▸ **EXERCISE DIRECTIONS**:
Scan the following material for the string "back" and copy each line in which it appears.

○ ○ ○ ○

(* ===== verification/KMsg.v ===== *)
(** The message queue service ([kernel/kmsg/src/sled_msg_queue.rs], with the
    data of [kernel/buckyos-api/src/msg_queue.rs]): queues of messages in one
    sled tree, keyed by the name of the queue and the index of the message, a
    record of counters per queue, and subscriptions that remember how far they
    have read.

    A sled tree is a map from byte strings in key order; what is written is
    JSON, and each tree is shown with its values decoded, since the service
    only reads back what it wrote.  Storage failures and flushing are not
    modelled.  [b] is the arithmetic mode of the build. *)
From Stdlib Require Import ZArith Lia Ascii Sorted Permutation.
From stdpp Require Import base tactics numbers gmap strings sorting list.
From S2P Require Import Prelude RustString.

(** ** Data *)

Abbreviation QueueUrn := string.
Abbreviation MsgIndex := Z.
Abbreviation SubscriptionId := string.

Record Message := mkMessage {
  msg_index : MsgIndex;
  created_at : Z;
  payload : string;
  headers : gmap string string
}.

Record QueueConfig := mkConfig {
  max_messages : option Z;
  retention_seconds : option Z;
  sync_write : bool;
  other_app_can_read : bool;
  other_app_can_write : bool;
  other_user_can_read : bool;
  other_user_can_write : bool
}.

Record QueueStats := mkStats {
  st_message_count : Z;
  st_first_index : Z;
  st_last_index : Z;
  st_size_bytes : Z
}.

Inductive SubPosition := Earliest | Latest | At (index : MsgIndex).

Record QueueMeta := mkMeta {
  next_index : MsgIndex;
  message_count : Z;
  first_index : MsgIndex;
  last_index : MsgIndex;
  size_bytes : Z
}.

Record SubscriptionState := mkSub { sub_queue_urn : QueueUrn; cursor : MsgIndex }.

(** The five trees. *)
Record SledMsgQueue := mkQueues {
  queues : gmap string QueueConfig;
  queue_meta : gmap string QueueMeta;
  messages : gmap string Message;
  subs : gmap string SubscriptionState;
  meta : gmap string Z
}.

#[export] Instance QueueConfig_eq_dec : EqDecision QueueConfig.
Proof. solve_decision. Defined.
#[export] Instance QueueMeta_eq_dec : EqDecision QueueMeta.
Proof. solve_decision. Defined.
#[export] Instance Message_eq_dec : EqDecision Message.
Proof. solve_decision. Defined.
#[export] Instance SubscriptionState_eq_dec : EqDecision SubscriptionState.
Proof. solve_decision. Defined.
#[export] Instance SubPosition_eq_dec : EqDecision SubPosition.
Proof. solve_decision. Defined.

Definition empty_queues : SledMsgQueue := mkQueues ∅ ∅ ∅ ∅ ∅.

Definition set_queues f (q : SledMsgQueue) :=
  mkQueues (f (queues q)) (queue_meta q) (messages q) (subs q) (meta q).
Definition set_queue_meta f (q : SledMsgQueue) :=
  mkQueues (queues q) (f (queue_meta q)) (messages q) (subs q) (meta q).
Definition set_messages f (q : SledMsgQueue) :=
  mkQueues (queues q) (queue_meta q) (f (messages q)) (subs q) (meta q).
Definition set_subs f (q : SledMsgQueue) :=
  mkQueues (queues q) (queue_meta q) (messages q) (f (subs q)) (meta q).
Definition set_ids f (q : SledMsgQueue) :=
  mkQueues (queues q) (queue_meta q) (messages q) (subs q) (f (meta q)).

(** ** Keys *)

(** [u64::to_be_bytes], from the most significant of [n] bytes. *)
Fixpoint be_bytes (n : nat) (x : Z) : string :=
  match n with
  | O => EmptyString
  | S n => String (ascii_of_N (Z.to_N (Z.land (Z.shiftr x (8 * Z.of_nat n)) 255))) (be_bytes n x)
  end.

(** [u64::from_be_bytes]. *)
Fixpoint from_be_bytes (acc : Z) (s : string) : Z :=
  match s with
  | EmptyString => acc
  | String a s => from_be_bytes (Z.lor (Z.shiftl acc 8) (Z.of_N (N_of_ascii a))) s
  end.

Definition queue_key (queue_urn : QueueUrn) : string := queue_urn.

Definition message_prefix (queue_urn : QueueUrn) : string := queue_urn +:+ String (ascii_of_N 0) "".

Definition message_key (queue_urn : QueueUrn) (index : MsgIndex) : string :=
  message_prefix queue_urn +:+ be_bytes 8 index.

(** The part of a string after its first [n] bytes. *)
Fixpoint skip_bytes (n : nat) (s : string) : string :=
  match n, s with
  | S n, String _ s => skip_bytes n s
  | _, s => s
  end.

Definition decode_index_from_key (key : string) : option MsgIndex :=
  if (String.length key <? 8)%nat then None
  else Some (from_be_bytes 0 (skip_bytes (String.length key - 8) key)).

(** [str::contains] of a string. *)
Fixpoint contains_str (p s : string) : bool :=
  starts_with p s || match s with EmptyString => false | String _ s => contains_str p s end.

Definition calc_queue_urn (appid app_owner name : string) : QueueUrn :=
  let normalized := trim name in
  if starts_with "/" normalized || contains_str "::" normalized then normalized
  else appid +:+ "::" +:+ app_owner +:+ "::" +:+ normalized.

(** ** Scans of the message tree *)

Definition in_key_order : list (string * Message) -> list (string * Message) :=
  sort_stable (fun x y => string_leb x.1 y.1).

(** [tree.range(start..end)] and [tree.range(start..=end)]. *)
Definition range_to (tree : gmap string Message) (start stop : string) : list (string * Message) :=
  in_key_order (List.filter (fun kv => string_leb start kv.1 && negb (string_leb stop kv.1))
                            (map_to_list tree)).
Definition range_incl (tree : gmap string Message) (start stop : string) : list (string * Message) :=
  in_key_order (List.filter (fun kv => string_leb start kv.1 && string_leb kv.1 stop)
                            (map_to_list tree)).

(** The loop of [handle_fetch_messages] and [handle_read_message]: push, then
    stop when there are enough. *)
Fixpoint collect_messages (items : list (string * Message)) (length : nat) (msgs : list Message)
  : list Message :=
  match items with
  | [] => msgs
  | (_, msg) :: items =>
    let msgs := msgs ++ [msg] in
    if (length <=? List.length msgs)%nat then msgs else collect_messages items length msgs
  end.

Definition queue_not_found {A} (queue_urn : QueueUrn) : result A :=
  Err ("Queue not found: " +:+ queue_urn).
Definition sub_not_found {A} (sub_id : SubscriptionId) : result A :=
  Err ("Subscription not found: " +:+ sub_id).

Section kmsg.
Variable b : build.

Abbreviation u64 := (unsigned_op b u64_max).

(** A call that may change the trees. *)
Abbreviation M A := (SledMsgQueue * result A)%type.

(** The compare-and-swap loop of [next_id]: the round that succeeds is one
    step, and no other round changes anything. *)
Definition next_id (key : string) (q : SledMsgQueue) : M Z :=
  match u64 (default 0 (meta q !! key) + 1) with
  | Ok next => (set_ids <[key := next]> q, Ok next)
  | Err m => (q, Err m)
  | Panic => (q, Panic)
  end.

Definition get_queue_meta (q : SledMsgQueue) (queue_urn : QueueUrn) : result QueueMeta :=
  match queue_meta q !! queue_key queue_urn with
  | Some m => Ok m
  | None => queue_not_found queue_urn
  end.

Definition get_queue_config (q : SledMsgQueue) (queue_urn : QueueUrn) : result QueueConfig :=
  match queues q !! queue_key queue_urn with
  | Some c => Ok c
  | None => queue_not_found queue_urn
  end.

Definition store_queue_meta (queue_urn : QueueUrn) (m : QueueMeta) (q : SledMsgQueue) : SledMsgQueue :=
  set_queue_meta <[queue_key queue_urn := m]> q.

(** The name of a queue or subscription, or the next numbered one. *)
Definition given_or_numbered (given : option string) (prefix counter : string) (q : SledMsgQueue)
  : M string :=
  match given with
  | Some value => (q, Ok value)
  | None =>
    match next_id counter q with
    | (q, Ok n) => (q, Ok (prefix +:+ u64_to_string n))
    | (q, Err m) => (q, Err m)
    | (q, Panic) => (q, Panic)
    end
  end.

Definition handle_create_queue (name : option string) (appid app_owner : string) (config : QueueConfig)
    (q : SledMsgQueue) : M QueueUrn :=
  match given_or_numbered name "queue-" "queue_id" q with
  | (q, Ok name) =>
    let queue_urn := calc_queue_urn appid app_owner name in
    match queues q !! queue_key queue_urn with
    | Some _ => (q, Err ("Queue already exists: " +:+ queue_urn))
    | None =>
      (store_queue_meta queue_urn (mkMeta 1 0 0 0 0) (set_queues <[queue_key queue_urn := config]> q),
       Ok queue_urn)
    end
  | (q, Err m) => (q, Err m)
  | (q, Panic) => (q, Panic)
  end.

Definition handle_delete_queue (queue_urn : QueueUrn) (q : SledMsgQueue) : M unit :=
  match queues q !! queue_key queue_urn with
  | None => (q, queue_not_found queue_urn)
  | Some _ =>
    let q := set_queues (delete (queue_key queue_urn)) q in
    let q := set_messages (filter (fun kv => starts_with (message_prefix queue_urn) kv.1 = false)) q in
    let q := set_subs (filter (fun kv => sub_queue_urn kv.2 <> queue_urn)) q in
    (set_queue_meta (delete (queue_key queue_urn)) q, Ok ())
  end.

Definition handle_get_queue_stats (queue_urn : QueueUrn) (q : SledMsgQueue) : result QueueStats :=
  m ← get_queue_meta q queue_urn;
  mret (mkStats (message_count m) (first_index m) (last_index m) (size_bytes m)).

Definition handle_update_queue_config (queue_urn : QueueUrn) (config : QueueConfig) (q : SledMsgQueue)
  : M unit :=
  match queues q !! queue_key queue_urn with
  | None => (q, queue_not_found queue_urn)
  | Some _ => (set_queues <[queue_key queue_urn := config]> q, Ok ())
  end.

(** The counters after a post of [len] bytes, with the index of the message. *)
Definition count_post (m : QueueMeta) (len : Z) : result (QueueMeta * MsgIndex) :=
  let index := next_index m in
  next ← u64 (next_index m + 1);
  count ← u64 (message_count m + 1);
  size ← u64 (size_bytes m + len);
  mret (mkMeta next count (if first_index m =? 0 then index else first_index m) index size, index).

Definition handle_post_message (now : Z) (queue_urn : QueueUrn) (message : Message) (q : SledMsgQueue)
  : M MsgIndex :=
  match get_queue_config q queue_urn with
  | Err m => (q, Err m)
  | Panic => (q, Panic)
  | Ok _ =>
    let created := if created_at message =? 0 then now else created_at message in
    match queue_meta q !! queue_key queue_urn with
    | None => (q, queue_not_found queue_urn)
    | Some m =>
      match count_post m (Z.of_nat (String.length (payload message))) with
      | Ok (m, index) =>
        let stored_message := mkMessage index created (payload message) (headers message) in
        (set_queue_meta <[queue_key queue_urn := m]>
           (set_messages <[message_key queue_urn index := stored_message]> q), Ok index)
      | Err m => (q, Err m)
      | Panic => (q, Panic)
      end
    end
  end.

(** Where a subscription starts to read. *)
Definition position_cursor (m : QueueMeta) (position : SubPosition) : result MsgIndex :=
  match position with
  | Earliest => Ok (if first_index m =? 0 then 1 else first_index m)
  | Latest => u64 (last_index m + 1)
  | At index => Ok index
  end.

Definition handle_subscribe (queue_urn : QueueUrn) (sub_id : option SubscriptionId)
    (position : SubPosition) (q : SledMsgQueue) : M SubscriptionId :=
  match m ← get_queue_meta q queue_urn; position_cursor m position with
  | Err m => (q, Err m)
  | Panic => (q, Panic)
  | Ok c =>
    match given_or_numbered sub_id "sub-" "sub_id" q with
    | (q, Ok sub_id) =>
      match subs q !! sub_id with
      | Some _ => (q, Err ("Subscription already exists: " +:+ sub_id))
      | None => (set_subs <[sub_id := mkSub queue_urn c]> q, Ok sub_id)
      end
    | r => r
    end
  end.

Definition handle_unsubscribe (sub_id : SubscriptionId) (q : SledMsgQueue) : M unit :=
  match subs q !! sub_id with
  | None => (q, sub_not_found sub_id)
  | Some _ => (set_subs (delete sub_id) q, Ok ())
  end.

(** The messages of a queue from an index on, at most [length] of them. *)
Definition scan_messages (queue_urn : QueueUrn) (from : MsgIndex) (length : nat) (q : SledMsgQueue)
  : list Message :=
  collect_messages
    (range_incl (messages q) (message_key queue_urn from) (message_key queue_urn u64_max)) length [].

Definition handle_fetch_messages (sub_id : SubscriptionId) (length : nat) (auto_commit : bool)
    (q : SledMsgQueue) : M (list Message) :=
  match subs q !! sub_id with
  | None => (q, sub_not_found sub_id)
  | Some sub =>
    let msgs := scan_messages (sub_queue_urn sub) (cursor sub) length q in
    match (if auto_commit then last msgs else None) with
    | None => (q, Ok msgs)
    | Some m =>
      match u64 (msg_index m + 1) with
      | Ok c => (set_subs <[sub_id := mkSub (sub_queue_urn sub) c]> q, Ok msgs)
      | Err m => (q, Err m)
      | Panic => (q, Panic)
      end
    end
  end.

Definition handle_read_message (queue_urn : QueueUrn) (from : MsgIndex) (length : nat)
    (q : SledMsgQueue) : result (list Message) :=
  _ ← get_queue_meta q queue_urn;
  mret (scan_messages queue_urn from length q).

Definition handle_commit_ack (sub_id : SubscriptionId) (index : MsgIndex) (q : SledMsgQueue) : M unit :=
  match subs q !! sub_id with
  | None => (q, sub_not_found sub_id)
  | Some sub =>
    match u64 (index + 1) with
    | Ok c => (set_subs <[sub_id := mkSub (sub_queue_urn sub) c]> q, Ok ())
    | Err m => (q, Err m)
    | Panic => (q, Panic)
    end
  end.

Definition handle_seek (sub_id : SubscriptionId) (position : SubPosition) (q : SledMsgQueue) : M unit :=
  match subs q !! sub_id with
  | None => (q, sub_not_found sub_id)
  | Some sub =>
    match m ← get_queue_meta q (sub_queue_urn sub); position_cursor m position with
    | Ok c => (set_subs <[sub_id := mkSub (sub_queue_urn sub) c]> q, Ok ())
    | Err m => (q, Err m)
    | Panic => (q, Panic)
    end
  end.

(** [handle_delete_message_before] reads the counters, removes the messages
    one by one and writes the counters back, without a transaction: its two
    ends are steps of their own. *)
Definition delete_begin (queue_urn : QueueUrn) (q : SledMsgQueue) : result QueueMeta :=
  _ ← get_queue_config q queue_urn;
  get_queue_meta q queue_urn.

(** The counters once [removed] messages of [bytes] bytes are gone, from the
    tree that is left. *)
Definition count_removed (queue_urn : QueueUrn) (index : MsgIndex) (removed bytes : Z)
    (tree : gmap string Message) (m : QueueMeta) : QueueMeta :=
  let count := sat_sub (message_count m) removed in
  let size := sat_sub (size_bytes m) bytes in
  if count =? 0 then mkMeta (next_index m) count 0 0 size
  else
    let new_first :=
      match range_incl tree (message_key queue_urn index) (message_key queue_urn u64_max) with
      | [] => None
      | kv :: _ => decode_index_from_key kv.1
      end in
    mkMeta (next_index m) count (default (first_index m) new_first) (last_index m) size.

Definition delete_finish (queue_urn : QueueUrn) (index : MsgIndex) (m : QueueMeta) (q : SledMsgQueue)
  : M Z :=
  let items := range_to (messages q) (message_key queue_urn 0) (message_key queue_urn index) in
  let removed_bytes := foldr Z.add 0 ((fun kv => Z.of_nat (String.length (payload kv.2))) <$> items) in
  let removed_count := Z.of_nat (length items) in
  let q := set_messages (fun tree => fold_left (fun tree kv => delete kv.1 tree) items tree) q in
  if removed_count =? 0 then (q, Ok 0)
  else (store_queue_meta queue_urn (count_removed queue_urn index removed_count removed_bytes (messages q) m) q,
        Ok removed_count).

Definition handle_delete_message_before (queue_urn : QueueUrn) (index : MsgIndex) (q : SledMsgQueue)
  : M Z :=
  match delete_begin queue_urn q with
  | Ok m => delete_finish queue_urn index m q
  | Err m => (q, Err m)
  | Panic => (q, Panic)
  end.
End kmsg.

○ ○ ○ ○

▸ **REPLY**:
    only reads back what it wrote.  Storage failures and flushing are not
    one by one and writes the counters back, without a transaction: its two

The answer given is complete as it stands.